[Recorded data]
(** What a genesis with the given authorities, chains and resources establishes. *)
Record built_from (auths : list Authority) (chains : list bytes) (rids : list (bytes * bytes))
    c : Prop := {
  bf_keygen : KeygenThreshold (dkg c) = len auths;
  bf_signature : SignatureThreshold (dkg c) = (len auths + 1) / 2;
  bf_authorities : Authorities (dkg c) ≡ₚ au_dkg <$> auths;
  bf_best : (BestAuthorities (dkg c)).*2 ≡ₚ au_dkg <$> auths;
  bf_proposers : Proposers (voting c) ≡ₚ au_stash <$> auths;
  bf_chains : ∀ b, b ∈ chains → is_Some (ChainNonces (voting c) !! typed_chain_id_from b);
  bf_resources : ∀ r, r ∈ rids.*1 → is_Some (Resources (voting c) !! r);
  bf_bridge r : r = RESOURCE_ID_HERMES_ATHENA ∨ r = RESOURCE_ID_ATHENA_HERMES →
    ResourceToBridgeIndex (bridges c) !! r = Some 1 }.

Lemma in_dkg_Ret {A} (m : M _ (DispatchError MetadataError RuntimeError) A) c a p :
  m (dkg_view c) = Ret a p → in_dkg m c = Ret a (of_dkg_view p).
Proof. unfold in_dkg, via. by intros ->. Qed.

Lemma in_voting_Ret {A} (m : M _ (DispatchError ProposalsError RuntimeError) A) c a p :
  m (voting_view c) = Ret a p → in_voting m c = Ret a (of_voting_view p).
Proof. unfold in_voting, via. by intros ->. Qed.

Lemma registry_build_run (b : BridgeMetadata) (r r' : bytes) :
  resource_ids b = [r; r'] →
  ∃ t, (Registry.build [b] : M _ (DispatchError BridgeError RuntimeError) unit) registry_empty
    = Ret tt t ∧ ResourceToBridgeIndex t = <[r' := 1]> (<[r := 1]> ∅).
Proof.
  intros Hb. unfold Registry.build. mrun. cbn [for_each]. mrun. rewrite Hb. cbn [for_each].
  eexists. split; [reflexivity|]. by simp_get.
Qed.

Lemma in_dkg_Panic {A} (m : M _ (DispatchError MetadataError RuntimeError) A) c :
  m (dkg_view c) = Panic → in_dkg m c = Panic.
Proof. unfold in_dkg, via. by intros ->. Qed.

Lemma in_voting_Panic {A} (m : M _ (DispatchError ProposalsError RuntimeError) A) c :
  m (voting_view c) = Panic → in_voting m c = Panic.
Proof. unfold in_voting, via. by intros ->. Qed.

(** The bounds of the configuration. *)
Definition genesis_fits (auths : list Authority) (rids : list (bytes * bytes))
    (proposers : list AccountId) : Prop :=
  2 <= len auths ∧ Forall (λ r, len r.2 <= 1000) rids ∧ len proposers <= 1000.

#[global] Instance genesis_fits_dec auths rids proposers : Decision (genesis_fits auths rids proposers).
Proof. apply _. Defined.

(** *** The parts of one specification *)

Section shipped.
Context (wasm : bytes) (auths : list Authority) (root : AccountId) (endowed : list AccountId).
Context (chains : list bytes) (rids : list (bytes * bytes)) (proposers : list AccountId).
Context (g : RuntimeGenesisConfig) (s : Sys).
Context (Hnd : NoDup (au_stash <$> auths)) (Hlen : len auths <= 1000).
Context (Hg : testnet_genesis wasm auths [] root endowed chains rids proposers = Some g).

Abbreviation gc := (genesis_config g).
Abbreviation world p := (handler_empty, (p, (registry_empty, s))).

Lemma config_thresholds :
  gen_keygen_threshold gc = len auths ∧ gen_signature_threshold gc = (len auths + 1) / 2 ∧
  gen_authority_ids gc = au_stash <$> auths.
Proof using Hlen Hg.
  injection Hg as <-. simpl. rewrite wrap_small by (unfold in_width; lia).
  by rewrite ceil_half_exact by lia.
Qed.

Lemma config_validators : len (gen_validators gc) = len auths.
Proof using All.
  pose proof (validators_keys _ _ _ _ _ _ _ Hnd Hlen _ Hg) as Hp%Permutation_length.
  rewrite !length_fmap in Hp. by rewrite Hp.
Qed.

* Work instruction
Beginning with the top line of the data above, output every line exactly until the one that contains "bf_chains : ∀", and include that one too.

* Result below
(** What a genesis with the given authorities, chains and resources establishes. *)
Record built_from (auths : list Authority) (chains : list bytes) (rids : list (bytes * bytes))
    c : Prop := {
  bf_keygen : KeygenThreshold (dkg c) = len auths;
  bf_signature : SignatureThreshold (dkg c) = (len auths + 1) / 2;
  bf_authorities : Authorities (dkg c) ≡ₚ au_dkg <$> auths;
  bf_best : (BestAuthorities (dkg c)).*2 ≡ₚ au_dkg <$> auths;
  bf_proposers : Proposers (voting c) ≡ₚ au_stash <$> auths;
  bf_chains : ∀ b, b ∈ chains → is_Some (ChainNonces (voting c) !! typed_chain_id_from b);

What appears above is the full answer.